[REQUIRED ACTION]:
Work out the number of lines in the listing that include the string "scheduler". Reply with that number alone.

[RECORD EXTRACTS]:
(** * winsynth: the audio engine (noiseMaker.h) and the note registry
      (AudioManager.cpp), embedded in Rocq.

    Conventions of the embedding.
    - A C++ [double] is a real number of [R]: the arithmetic of the source
      is read as exact arithmetic, rounding is outside the model (the
      specification itself states its numeric properties "within
      floating-point tolerance").
    - [unsigned int] is a [Z] with the wrap-around modulo 2^32 written out;
      the sample type [T] is the [int] of [NoiseMaker<int>], a [Z] in
      two's complement on 32 bits.
    - [std::unordered_map<WPARAM, double>] is a [gmap Z R].
    - Threads are interleaved by an explicit scheduler: a step function
      that takes the event to run next and returns [None] when the thread
      it names cannot move. *)

From Stdlib Require Import ZArith Reals Lra Lia List.
From stdpp Require Import gmap list fin_maps strings.

(* ------------------------------------------------------------------ *)
(** ** <cmath> on the model of [double] *)

Module Double.
Local Open Scope R_scope.

(** Conversion of a floating value to an integer drops the fraction
    (rounds toward zero). *)
Definition trunc (x : R) : Z :=
  if Rle_dec 0 x then Int_part x else (- Int_part (- x))%Z.

(** [fmod(x, y)]: [x - n*y] with [n] the quotient [x/y] rounded toward
    zero; the result carries the sign of [x]. *)
Definition fmod (x y : R) : R := x - IZR (trunc (x / y)) * y.

Definition fmin (x y : R) : R := if Rle_dec x y then x else y.
Definition fmax (x y : R) : R := if Rle_dec x y then y else x.

End Double.

(* ------------------------------------------------------------------ *)
(** ** noiseMaker.h, constants *)

(** [constexpr double PI = 3.14159265358979323846;] *)
Definition PI : R := 3.14159265358979323846%R.

(* ------------------------------------------------------------------ *)
(** ** AudioManager.cpp *)

(** [constexpr double TWO_PI = 2.0 * PI;] *)
Definition TWO_PI : R := (2.0 * PI)%R.

Module NoteFrequencies.
Local Open Scope R_scope.
Definition C4 : R := 261.626.
Definition D4 : R := 293.665.
Definition E4 : R := 329.628.
Definition F4 : R := 349.228.
Definition G4 : R := 392.000.
Definition A4 : R := 440.000.
Definition B4 : R := 493.883.
Definition C5 : R := 523.25.
Definition D5 : R := 587.33.
Definition E5 : R := 659.25.
Definition F5 : R := 698.46.
Definition G5 : R := 783.99.
Definition A5 : R := 880.00.
Definition B5 : R := 987.77.
Definition C6 : R := 1046.50.
Definition D6 : R := 1174.66.
Definition E6 : R := 1318.51.
End NoteFrequencies.

Module VirtualKeys.
Local Open Scope Z_scope.
Definition Q : BinNums.Z := 0x51.
Definition W : BinNums.Z := 0x57.
Definition E : BinNums.Z := 0x45.
Definition R : BinNums.Z := 0x52.
Definition T : BinNums.Z := 0x54.
Definition Y : BinNums.Z := 0x59.
Definition U : BinNums.Z := 0x55.
Definition I : BinNums.Z := 0x49.
Definition O : BinNums.Z := 0x4F.
Definition P : BinNums.Z := 0x50.
Definition Z : BinNums.Z := 0x5A.
Definition X : BinNums.Z := 0x58.
Definition C : BinNums.Z := 0x43.
Definition V : BinNums.Z := 0x56.
Definition B : BinNums.Z := 0x42.
Definition N : BinNums.Z := 0x4E.
Definition M : BinNums.Z := 0x4D.
End VirtualKeys.

Inductive WaveType : Set := Sine | Square.

(** The data members of [AudioManager] that the audio path reads and the
    key handlers write.  [m_notesMutex] is state of the scheduler model
    further down. *)
Record AudioManager : Type := mkAudioManager {
  m_activeNotes : gmap Z R;
  m_currentWaveType : WaveType
}.

Definition set_activeNotes (m : gmap Z R) (am : AudioManager) : AudioManager :=
  {| m_activeNotes := m; m_currentWaveType := m_currentWaveType am |}.

(** The if / else-if chain of [MapNoteFrequency]: the frequency assigned
    to [noteFreq], or [None] on the final [else return;]. *)
Definition noteFreq_of (wParam : Z) : option R :=
  if Z.eqb wParam VirtualKeys.Q then Some NoteFrequencies.C5
  else if Z.eqb wParam VirtualKeys.W then Some NoteFrequencies.D5
  else if Z.eqb wParam VirtualKeys.E then Some NoteFrequencies.E5
  else if Z.eqb wParam VirtualKeys.R then Some NoteFrequencies.F5
  else if Z.eqb wParam VirtualKeys.T then Some NoteFrequencies.G5
  else if Z.eqb wParam VirtualKeys.Y then Some NoteFrequencies.A5
  else if Z.eqb wParam VirtualKeys.U then Some NoteFrequencies.B5
  else if Z.eqb wParam VirtualKeys.I then Some NoteFrequencies.C6
  else if Z.eqb wParam VirtualKeys.O then Some NoteFrequencies.D6
  else if Z.eqb wParam VirtualKeys.P then Some NoteFrequencies.E6
  else if Z.eqb wParam VirtualKeys.Z then Some NoteFrequencies.C4
  else if Z.eqb wParam VirtualKeys.X then Some NoteFrequencies.D4
  else if Z.eqb wParam VirtualKeys.C then Some NoteFrequencies.E4
  else if Z.eqb wParam VirtualKeys.V then Some NoteFrequencies.F4
  else if Z.eqb wParam VirtualKeys.B then Some NoteFrequencies.G4
  else if Z.eqb wParam VirtualKeys.N then Some NoteFrequencies.A4
  else if Z.eqb wParam VirtualKeys.M then Some NoteFrequencies.B4
  else None.

(** [m_activeNotes[wParam] = noteFreq;] unless the key is unknown. *)
Definition MapNoteFrequency (wParam : Z) (am : AudioManager) : AudioManager :=
  match noteFreq_of wParam with
  | Some noteFreq => set_activeNotes (<[wParam := noteFreq]> (m_activeNotes am)) am
  | None => am
  end.

Definition HandleKeyDown (wParam : Z) (am : AudioManager) : AudioManager :=
  match m_activeNotes am !! wParam with
  | None => MapNoteFrequency wParam am
  | Some _ => am
  end.

Definition HandleKeyUp (wParam : Z) (am : AudioManager) : AudioManager :=
  set_activeNotes (delete wParam (m_activeNotes am)) am.

Definition SetWaveType (type : WaveType) (am : AudioManager) : AudioManager :=
  {| m_activeNotes := m_activeNotes am; m_currentWaveType := type |}.

Definition SineSoundMaker (freq dTime : R) : R :=
  sin (freq * TWO_PI * dTime).

Definition SquareSoundMaker (freq dTime : R) : R :=
  let phase := Double.fmod (freq * dTime) 1.0 in
  if Rlt_dec phase 0.5 then 1.0%R else (- 1.0)%R.

(** The oscillator that [StaticNoiseCallback] selects for a wave type. *)
Definition oscillator (type : WaveType) : R -> R -> R :=
  match type with
  | Sine => SineSoundMaker
  | Square => SquareSoundMaker
  end.

(** The range-for over [m_activeNotes]: [dOutput += maker(key.second, dTime)]
    for each entry in the iteration order of the map, from [dOutput = 0.0]. *)
Definition accumulate (maker : R -> R -> R) (dTime : R)
    (entries : list (Z * R)) (dOutput : R) : R :=
  foldl (fun acc key => (acc + maker key.2 dTime)%R) dOutput entries.

Definition MakeSineNoise (am : AudioManager) (dTime : R) : R :=
  (accumulate SineSoundMaker dTime (map_to_list (m_activeNotes am)) 0.0 * 0.5)%R.

Definition MakeSquareNoise (am : AudioManager) (dTime : R) : R :=
  (accumulate SquareSoundMaker dTime (map_to_list (m_activeNotes am)) 0.0 * 0.5)%R.

(** [s_instance] is the static pointer: [None] is [nullptr]. *)
Definition StaticNoiseCallback (s_instance : option AudioManager) (dTime : R) : R :=
  match s_instance with
  | Some inst =>
      match m_currentWaveType inst with
      | Sine => MakeSineNoise inst dTime
      | Square => MakeSquareNoise inst dTime
      end
  | None => 0.0%R
  end.

(* ------------------------------------------------------------------ *)
(** ** noiseMaker.h: [template <class T> class NoiseMaker], at [T = int] *)

Module NoiseMaker.

(** [unsigned int]: 32 bits, arithmetic modulo 2^32. *)
Definition u32 (z : Z) : Z := z mod 2 ^ 32.

(** [T = int]: [sizeof(T) = 4], two's complement. *)
Definition sizeof_T : Z := 4.
Definition T_MIN : Z := - 2 ^ (sizeof_T * 8 - 1).
Definition T_MAX : Z := 2 ^ (sizeof_T * 8 - 1) - 1.
Definition wrap_T (z : Z) : Z := (z - T_MIN) mod 2 ^ (sizeof_T * 8) + T_MIN.

(** [(T)x] for a [double x]: the fraction is dropped; a value that does
    not fit is undefined in C++ and comes out of the x86 conversion as
    the "integer indefinite" 0x80000000. *)
Definition to_T (x : R) : Z :=
  let z := Double.trunc x in
  if (T_MIN <=? z)%Z && (z <=? T_MAX)%Z then z else T_MIN.

(** [T nMaxSample = (T)pow(2, (sizeof(T) * 8) - 1) - 1;] *)
Definition nMaxSample : Z :=
  wrap_T (to_T (powerRZ 2 (sizeof_T * 8 - 1)) - 1).

(** [double dMaxSample = (double)nMaxSample;] *)
Definition dMaxSample : R := IZR nMaxSample.

Definition clip (dSample dMax : R) : R :=
  if Rge_dec dSample 0.0 then Double.fmin dSample dMax
  else Double.fmax dSample (- dMax).

(** [virtual double UserProcess(double dTime) { return 0.0; }] *)
Definition UserProcess (dTime : R) : R := 0.0%R.

Section Engine.

(** The file-scope state a synthesis callback reads besides its argument
    (for [AudioManager::StaticNoiseCallback]: [s_instance] and the object
    behind it).  A pointer to a function from [double] to [double] is a
    function of that state and of the time passed to it. *)
Context {G : Type}.

Record NoiseMaker : Type := mkNoiseMaker {
  m_userFunction : option (G -> R -> R);
  m_nSampleRate : Z;
  m_nChannels : Z;
  m_nBlockCount : Z;
  m_nBlockSamples : Z;
  m_nBlockCurrent : Z;
  m_pBlockMemory : list Z;
  m_bReady : bool;
  m_nBlockFree : Z;
  m_dGlobalTime : R
}.

Definition with_userFunction f (nm : NoiseMaker) : NoiseMaker :=
  mkNoiseMaker f (m_nSampleRate nm) (m_nChannels nm) (m_nBlockCount nm)
    (m_nBlockSamples nm) (m_nBlockCurrent nm) (m_pBlockMemory nm)
    (m_bReady nm) (m_nBlockFree nm) (m_dGlobalTime nm).
Definition with_BlockCurrent c (nm : NoiseMaker) : NoiseMaker :=
  mkNoiseMaker (m_userFunction nm) (m_nSampleRate nm) (m_nChannels nm)
    (m_nBlockCount nm) (m_nBlockSamples nm) c (m_pBlockMemory nm)
    (m_bReady nm) (m_nBlockFree nm) (m_dGlobalTime nm).
Definition with_BlockMemory mem (nm : NoiseMaker) : NoiseMaker :=
  mkNoiseMaker (m_userFunction nm) (m_nSampleRate nm) (m_nChannels nm)
    (m_nBlockCount nm) (m_nBlockSamples nm) (m_nBlockCurrent nm) mem
    (m_bReady nm) (m_nBlockFree nm) (m_dGlobalTime nm).
Definition with_Ready b (nm : NoiseMaker) : NoiseMaker :=
  mkNoiseMaker (m_userFunction nm) (m_nSampleRate nm) (m_nChannels nm)
    (m_nBlockCount nm) (m_nBlockSamples nm) (m_nBlockCurrent nm)
    (m_pBlockMemory nm) b (m_nBlockFree nm) (m_dGlobalTime nm).
Definition with_BlockFree n (nm : NoiseMaker) : NoiseMaker :=
  mkNoiseMaker (m_userFunction nm) (m_nSampleRate nm) (m_nChannels nm)
    (m_nBlockCount nm) (m_nBlockSamples nm) (m_nBlockCurrent nm)
    (m_pBlockMemory nm) (m_bReady nm) n (m_dGlobalTime nm).
Definition with_GlobalTime t (nm : NoiseMaker) : NoiseMaker :=
  mkNoiseMaker (m_userFunction nm) (m_nSampleRate nm) (m_nChannels nm)
    (m_nBlockCount nm) (m_nBlockSamples nm) (m_nBlockCurrent nm)
    (m_pBlockMemory nm) (m_bReady nm) (m_nBlockFree nm) t.

Definition SetUserFunction (func : G -> R -> R) (nm : NoiseMaker) : NoiseMaker :=
  with_userFunction (Some func) nm.


(** [double dTimeStep = 1.0 / (double)m_nSampleRate;] *)
Definition dTimeStep (nm : NoiseMaker) : R := (1.0 / IZR (m_nSampleRate nm))%R.

(** The value computed for one sample at the current clock: the branch on
    [m_userFunction == nullptr], the clip, the scaling and the cast. *)
Definition nNewSample (g : G) (nm : NoiseMaker) : Z :=
  match m_userFunction nm with
  | None => to_T (clip (UserProcess (m_dGlobalTime nm)) 1.0 * dMaxSample)
  | Some f => to_T (clip (f g (m_dGlobalTime nm)) 1.0 * dMaxSample)
  end.

(** [int nCurrentBlock = m_nBlockCurrent * m_nBlockSamples;] the product is
    taken on [unsigned int] and stored in an [int]. *)
Definition nCurrentBlock (nm : NoiseMaker) : Z :=
  wrap_T (u32 (m_nBlockCurrent nm * m_nBlockSamples nm)).

(** One turn of the [for] loop at position [n]; [g] is the file-scope
    state the callback finds when it is called for this sample.  The index
    [nCurrentBlock + n] is computed on [unsigned int]; a store outside
    [m_pBlockMemory] is undefined behaviour, [None] here. *)
Definition sample_step (g : G) (n : nat) (nm : NoiseMaker) : option NoiseMaker :=
  let i := Z.to_nat (u32 (nCurrentBlock nm + Z.of_nat n)) in
  if decide (i < length (m_pBlockMemory nm))%nat then
    Some (with_GlobalTime (m_dGlobalTime nm + dTimeStep nm)%R
            (with_BlockMemory (<[i := nNewSample g nm]> (m_pBlockMemory nm)) nm))
  else None.

(** [for (unsigned int n = 0; n < m_nBlockSamples; n++)], run from [n] for
    [k] more turns. *)
Fixpoint fill_from (g : nat -> G) (n k : nat) (nm : NoiseMaker) : option NoiseMaker :=
  match k with
  | O => Some nm
  | S k' =>
      match sample_step (g n) n nm with
      | Some nm' => fill_from g (S n) k' nm'
      | None => None
      end
  end.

[EXERCISE OUTPUT]:
2